Malgré son succès auprès du public et de la presse dans son ensemble, ce « film d’atmosphère » (expression utilisée par Carné lui-même) est pourtant l’objet d’attaques virulentes de la presse politisée au moment de sa sortie. D’abord, l’extrême droite attaque le film qui oserait mettre en scène dans le rôle principal un soldat de l’armée coloniale déserteur. Lucien Rebatet manifeste ainsi son hostilité pour le film dans les colonnes de L'Action française. De son côté, le Parti Communiste Français condamne le pessimisme et le climat de désolation dans lequel baigne le film et certains détails sordides attachés à des personnages issus du prolétariat. Dans l’Humanité, Georges Sadoul dénonce la « politique de chien crevé au fil de l'eau » véhiculée selon lui par Le Quai des brumes. Néanmoins, ces attaques n’empêchent pas le film de rapporter plus de 500 000 francs, dépassant les recettes de La Grande Illusion (1937) de Jean Renoir. D’ailleurs, Marcel Carné explique dans ses Mémoires que Renoir provoqua la colère de Jacques Prévert (avec lequel il avait travaillé en 1936 pour Le Crime de monsieur Lange) pour avoir qualifié Le Quai des brumes de « film fasciste ». Il a également usé d’une contrepèterie cinglante pour critiquer la décadence des personnages : « Quai des brumes, cul des brêmes ». Enfin, le film est interdit aux moins de 16 ans lors de sa ressortie en salles en mai 1946, et interdit sous l'Occupation par la censure française. Il doit attendre mai 2011 pour obtenir la classification tous publics. En 1939, le film est récompensé par le prix Louis-Delluc, le « Goncourt du cinéma ».
Pendant les années soixante, les jeunes critiques de la Nouvelle Vague attaquent à leur tour Carné, qu’ils considèrent comme l’antonyme de la modernité cinématographique. Son cinéma noir et blanc aux dialogues ciselés, ses plans d’une grande rigidité et son approche poétique étant qualifiés de désuets.
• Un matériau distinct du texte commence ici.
(** The end of [apply], after the decline has succeeded. *)
Definition record_decline (organization actionId expectedConflictBasisHash : string) (a : Action.ActionRow)
    (r : Rule.RuleRow) (result : DeclineResult) (now finished : Z) : M () :=
  let applyWarning := if comment_retained result then None else Some "decline_comment_not_retained" in
  row ← read_db (λ d, actions d !! actionId);
  _ ← match row with
      | Some b =>
          if bool_decide (Action.organization b = organization) && bool_decide (Action.status b = Action.pending)
             && (Action.conflict_basis_hash b =? expectedConflictBasisHash)%string
          then write_db (with_actions (λ t, <[actionId := mark_applied (decline_revision result) applyWarning now b]> t))
          else throw no_result
      | None => throw no_result
      end;
  _ ← update_rule organization (Action.rule a) (mark_rule None None (Some now) applyWarning now);
  after ← (if (decline_revision result =? "")%string then mret None
           else (h ← lift (hash (JString (decline_revision result))); mret (Some h)));
  record_fact (declined_fact organization actionId a r result after finished).

(** [apply] from the point where the invitation and its revision are known. *)
Definition apply_to_provider (organization actionId expectedConflictBasisHash : string) (a : Action.ActionRow)
    (r : Rule.RuleRow) (draft : ConflictResponseDraft) (invitation : WorkInvitationCandidate) (revision : string)
    (now finished : Z) : M () :=
  selection ← attempt (from_db (λ d,
    selection ← loadConflictCalendarSelection d organization draft;
    _ ← requireNoCopyPolicies d organization selection.2;
    Ok selection));
  match selection with
  | Throw e => hold_and_mark organization actionId (Action.rule a) (safeErrorCode e) now
  | Ok (response, availability) =>
      intervals ← attempt (queryOpaqueAvailability organization availability (start_at invitation) (end_at invitation));
      match intervals with
      | Throw e =>
          if isRetryable e then throw e
          else hold_and_mark organization actionId (Action.rule a) (safeErrorCode e) now
      | Ok intervals =>
          if (length (overlappingBusyIntervals invitation intervals) =? 0)%nat
          then supersedeAction organization actionId "conflict_no_longer_present" now
          else
            result ← attempt (
              token ← conflict_access (binding_provider response) organization (binding_connection response);
              declineInvitation (binding_provider response) token (binding_remote response) (Action.remote_event a)
                revision (Action.desired_comment a));
            match result with
            | Throw (provider_failure e) =>
                if negb (retryable e) && negb (error_ambiguous e)
                then hold_and_mark organization actionId (Action.rule a) (code e) now
                else throw (provider_failure e)
            | Throw e => throw e
            | Ok result => record_decline organization actionId expectedConflictBasisHash a r result now finished
            end
      end
  end.

(** [apply]: [finished] is [clock_timestamp()], the time of completion. *)
Definition apply (providerWritesEnabled : bool) (organization actionId expectedConflictBasisHash : string)
    (now finished : Z) : M () :=
  transaction (
    row ← read_db (load_action organization actionId);
    match row with
    | Some (a, r) =>
        if negb (is_due expectedConflictBasisHash a r) then mret ()
        else if negb providerWritesEnabled then holdAction organization actionId "invitation_writes_disabled" now
        else
          match parseConflictResponseDraft (Rule.document r) with
          | Throw e => hold_and_mark organization actionId (Action.rule a) (input_code e) now
          | Ok draft =>
              if negb (response_calendar_id draft =? Action.response_calendar a)%string
              then holdAction organization actionId "response_calendar_changed" now
              else
                let horizonEnd := now + rule_horizon_days draft * DAY_MILLISECONDS in
                invitation ← read_db (current_invitation organization a now horizonEnd);
                match invitation with
                | None => supersedeAction organization actionId "work_invitation_no_longer_eligible" now
                | Some invitation =>
                    match expected_revision a invitation with
                    | None => holdAction organization actionId "work_invitation_changed" now
                    | Some revision =>
                        apply_to_provider organization actionId expectedConflictBasisHash a r draft invitation revision
                          now finished
                    end
                end
          end
    | None => mret ()
    end).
Bien que ces critiques soient virulentes et parfois injustes, Le Quai des brumes présente tout de même quelques défauts. Soucieux d’apporter une forme caractéristique à son œuvre, un style qui a quand même mal vieilli, Carné en oublie le fond. En effet, l’intrigue sommaire peine à captiver. Il faut attendre les dix dernières minutes pour trouver une tension dramatique qui tient le spectateur en haleine, mais cela ne relève pas la barre malgré le caractère inattendu du dénouement. Soulignons néanmoins la puissance dramatique de la musique de Maurice Jaubert, reflet magnifique de cet environnement délaissé et de ses personnages en quête d’espoir, et les interprétations de Gabin et de Morgan, devenant ainsi l’un des couples les plus emblématiques du septième art français.